Salı, Haziran 22, 2010

ToTem

Totem yaptim.. ayin onuna kadar disari cikmazsam fena cakacagim yuzyirmi dakkalik maratonda..
oysa oyle bi icim tasiyor ki.. deniz kum gunes.. oy oy oy...
var gidesim bi yerlere toteme soylemeden kacar gidersem haberi olur mu ki diye endiseliyim.. bellki caktirmadan yaparsam haberi bile olmaz.. ama oyle bi istiyorum ki gitmeyi.. :S neyse bakalim.... son bi kac saatim kaldi geriye.. karar vermeye.... bakalim belli olmaz cikar giderim belki.. totemini yemisim deyip..
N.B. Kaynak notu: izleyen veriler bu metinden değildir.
Lemma identity_not_written c :
  c ∈ ["Email_ID"; "Candidate_Name"; "Contact_Number"] → c ∉ written_keys.
Proof.
  rewrite !elem_of_cons, elem_of_nil.
  intros [->|[->|[->|[]]]]; apply contains_false; reflexivity.
Qed.

(** ** C8 *)

(** C8. When the tracker workbook is missing or cannot be read, the check
    answers "absent" (no status, empty reason and remark) and the update
    adds the submission as the only row, a unique profile with the
    requested status; no error reaches the caller. *)
Theorem unreadable_tracker_is_empty (d : pydict) (folder : store)
    (s : Screening) (V : string) (allow : bool) :
  read_excel folder = None →
  let res := update_tracker_excel d folder s V allow in
  check_candidate_status_in_tracker d folder V = mkCheck false None "" (VStr "")
  ∧ u_added res = true ∧ u_reason res = ""
  ∧ u_remark res = VStr "Unique Profile" ∧ u_status res = None
  ∧ ∃ new_row,
      rows (table_of (u_store res)) = [new_row]
      ∧ cell new_row "Profile_Remark" = VStr "Unique Profile"
      ∧ cell new_row "Resume_Screening_Status" = VStr (desired_status s)
      ∧ cell new_row "Vendor_Name" = stored (VStr V)
      ∧ ∀ c, c ∈ ["Email_ID"; "Candidate_Name"; "Contact_Number"] →
             cell new_row c = stored (dict_get d c (VStr "")).
Proof.
  intros Hread res.
  assert (rows (table_of folder) = []) as Hrows.
  { unfold table_of. by rewrite Hread. }
  assert (Spec.resolve d V (rows (table_of folder)) = None) as Hres.
  { rewrite Hrows. apply resolve_no_rows. }
  split.
  { rewrite check_spec. unfold Spec.check. by rewrite Hres. }
  destruct (update_cases d folder s V allow)
    as [(t & m & r & E & _)|[(t & m & E & _)|[_ H]]]; [congruence..|].
  fold res in H. rewrite H.
  destruct (add_candidate_result d (load_tracker folder) s V "Unique Profile")
    as (-> & -> & -> & -> & _).
  split_and!; [done..|].
  destruct (added_row d folder s V "Unique Profile")
    as (old & nr & Hr & Hold & H1 & H2 & H3 & H4).
  rewrite Hrows in Hold. inversion Hold; subst. exists nr.
  split_and!; [done|done|done|done|].
  intros c Hc. by apply H4, identity_not_written.
Qed.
hey sun !! hold on!! im comin' 4u:D

Çarşamba, Haziran 16, 2010

kaybettim.
dun saat 20 sularinda ben O'nu kaybettim. bu sabah uyandigimda o yoktu artik burada. hic gelmemek uzere gitti . buradan buralardan cok uzaklara.
ve simdi burada oturdum cok sakin bi sekilde kayit altina geciyorum. onun "gidisini"...
hicbirimiz haketmedik o da haketmedi belki boylesi bir sonu. ama O da hersey gibi  guzel yada cirkinlige aldirmadan bitti, nihayi kacinilmaz bir son olarak..
sesler tek bir odadan gelmiyordu; kirilip dokulunce tum biriktirdiklerimiz sircalarimizdan, ustunde tepinmeye basladik kanamasina aldirmadan tabanlarimizin.
fazlaliklari atamadik.
dusununce simdi
hayatimi tekrar bastan kurdum bu sabahla.
Onsuz bir hayat.
O gidince baslamisti iste.
O cok uzaklara gitti.
gelmeyecek bir daha.
ve gozumde tek bir damla yas bile yok.
O gidince tum sorunlar cozuldu kokunden. ayilmak icin kacinci kahvemi ictim animsamiyorum ama sanirsam deliksiz bir uykudayim halen daha. uyandirilmayi bekliyorum. gozlerim acik inatla.
ne gordugum belli degil mi. ??

yeniden bir hayat kurmak uzereyim..
ama olmuyor devrimler bir gun icinde oluyorken, reformlarin hayata gecirilmesi aliyor bir kac zaman.
ilk nereden baslamali yasamaya.
belki uzun soluklu bir tatil ilac gibi gelecek; belki felekten bir gece.
belki (e) hic biri.
saglam bir kitap bulup okumaliyim icinde saglam iliskilerin anlatildigi resimli figurlu bir seyler.
kucuk kiz bir elinde balon anne babasi arasinda guzel bir gulumsemeyle poz vermis.
anne babanin yuzu net degil.. kim olduklari cok onemli degil. o minigi mutlu edebilmek icin elele vermisler.
bir suru basari hikayesi ardi sira imza atilanlar arasinda.
basarili okul yillari; lise, univ. blah blah.. ve iste nihayi son.. hic bitmeyen sonsuz gulusler.
gunesler ulkesinden insan manzaralari.
sahi karanliklarda da guler mi bu tablolarin herbiri? evetse, neden  benim hikayem bambaskaydi.
en cok dort yasinda lunaparka gittigimizde babamin omzunda yukseldigimi dusleyerek yazdigim yazida mutlu olmustum. sanki oncesi sonrasi hic yasanmamis gibi. aslinda ne fark eder.. aslinda biz hic lunaparka gidip atli karincaya binmedik ki oylesi bir mutlulukta..
sadece bir portre benim hayalini kurdugum.
dunyayi kurtarmanin bir kac cesit yolu vardir. peki ya kurmanin ...??
yeni bir dunya kurarken hic yikildigini da hayal ettiniz mi..
kumdan kaleleri yikan ilk dalga midir yoksa ardi sira gelen dalgalar midir.
peki ilk atilan kursun mudur asil nihayi hedefimize bizleri goturen.. ??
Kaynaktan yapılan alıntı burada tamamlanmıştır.